### What you will do
Up to and including the line containing "#[local] Open Scope Z_scope.", set down each line of the entries below exactly, starting from the first, and leave out the rest.

##### Data

(* ===== verification/Rest.v ===== *)
(** * The REST adapter: tokens, scopes and the RPC gate

    [internal/adapters/primary/rest/scope.go], [auth.go], [scoped_auth.go],
    [handleRPC] of [server.go], and the token store
    [internal/adapters/secondary/sqlitetokens/store.go].  SHA-256 and the
    dispatcher behind the gate are parameters; the last section puts the
    modelled dispatcher there. *)
From S2P Require Import Prelude GoStd Errors Jid Policy Limiter Message Values Json Idem Ports Dispatch Admin Gate Draft.

#[local] Open Scope Z_scope.

(** ** scope.go *)

Definition ScopeRead : Z := 1.
Definition ScopeSend : Z := 2.
Definition ScopeAdmin : Z := 3.

Definition MethodScopes : list (string * Z) :=
  [("status", ScopeRead); ("health", ScopeRead); ("messages", ScopeRead);
   ("history", ScopeRead); ("thread.get", ScopeRead); ("messages.search", ScopeRead);
   ("messages.list", ScopeRead); ("groups", ScopeRead); ("groups.get", ScopeRead);
   ("contacts.lookup", ScopeRead); ("contacts.search", ScopeRead);
   ("contacts.list", ScopeRead); ("contacts.profilePhoto", ScopeRead);
   ("contact.resolve", ScopeRead); ("contact.blocklist", ScopeRead);
   ("media.resolve", ScopeRead); ("media.download", ScopeRead);
   ("media.fetchBytes", ScopeRead); ("media.list", ScopeRead); ("draft.list", ScopeRead);
   ("draft.get", ScopeRead); ("webhook.list", ScopeRead); ("webhook.deliveries", ScopeRead);
   ("schedule.list", ScopeRead); ("labels.list", ScopeRead); ("embeddings.status", ScopeRead);
   ("privacy.get", ScopeRead); ("export", ScopeRead); ("chat.list", ScopeRead);
   ("sync.status", ScopeRead); ("system.hello", ScopeRead); ("send", ScopeSend);
   ("sendMedia", ScopeSend); ("react", ScopeSend); ("markRead", ScopeSend);
   ("sendSeen", ScopeSend); ("send.reply", ScopeSend); ("send.buttonResponse", ScopeSend);
   ("send.listResponse", ScopeSend); ("chat.composing", ScopeSend);
   ("presence.composing.start", ScopeSend); ("presence.composing.stop", ScopeSend);
   ("presence.recording.start", ScopeSend); ("presence.recording.stop", ScopeSend);
   ("draft.approve", ScopeSend); ("draft.create", ScopeSend); ("webhook.replay", ScopeSend);
   ("draft.reject", ScopeSend); ("message.forward", ScopeSend); ("message.star", ScopeSend);
   ("message.setDisappearing", ScopeSend); ("contacts.annotate", ScopeSend);
   ("contacts.sync", ScopeSend); ("contacts.resolve.confirm", ScopeSend); ("wait", ScopeSend);
   ("media.gc", ScopeSend); ("poll.create", ScopeSend); ("poll.vote", ScopeSend);
   ("sync.force", ScopeSend); ("media.upload", ScopeSend); ("pair", ScopeAdmin);
   ("panic", ScopeAdmin); ("allow", ScopeAdmin); ("contact.block", ScopeAdmin);
   ("contact.unblock", ScopeAdmin); ("chat.archive", ScopeAdmin); ("chat.mute", ScopeAdmin);
   ("chat.pin", ScopeAdmin); ("chat.markUnread", ScopeAdmin); ("privacy.set", ScopeAdmin);
   ("session.logout", ScopeAdmin); ("session.logoutAll", ScopeAdmin);
   ("profile.setName", ScopeAdmin); ("profile.setStatus", ScopeAdmin);
   ("group.create", ScopeAdmin); ("group.leave", ScopeAdmin);
   ("group.addParticipants", ScopeAdmin); ("group.removeParticipants", ScopeAdmin);
   ("group.promote", ScopeAdmin); ("group.demote", ScopeAdmin); ("group.edit", ScopeAdmin);
   ("group.inviteGet", ScopeAdmin); ("group.inviteRevoke", ScopeAdmin);
   ("group.inviteJoin", ScopeAdmin); ("message.revoke", ScopeAdmin);
   ("message.edit", ScopeAdmin); ("schedule.send", ScopeAdmin);
   ("schedule.cancel", ScopeAdmin); ("schedule.update", ScopeAdmin);
   ("labels.create", ScopeAdmin); ("labels.delete", ScopeAdmin); ("labels.assign", ScopeAdmin);
   ("labels.unassign", ScopeAdmin); ("embeddings.purge", ScopeAdmin);
   ("admin.reload", ScopeAdmin); ("appstate.resync", ScopeAdmin); ("webhook.add", ScopeAdmin);
   ("webhook.remove", ScopeAdmin); ("admin.audit.rotate", ScopeAdmin);
   ("history.purge", ScopeAdmin); ("search", ScopeRead); ("purge", ScopeAdmin);
   ("config.features", ScopeRead); ("debug.pprof.profile", ScopeAdmin)]%string.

##########

### Solved exercise
(* ===== verification/Rest.v ===== *)
(** * The REST adapter: tokens, scopes and the RPC gate

    [internal/adapters/primary/rest/scope.go], [auth.go], [scoped_auth.go],
    [handleRPC] of [server.go], and the token store
    [internal/adapters/secondary/sqlitetokens/store.go].  SHA-256 and the
    dispatcher behind the gate are parameters; the last section puts the
    modelled dispatcher there. *)
From S2P Require Import Prelude GoStd Errors Jid Policy Limiter Message Values Json Idem Ports Dispatch Admin Gate Draft.

#[local] Open Scope Z_scope.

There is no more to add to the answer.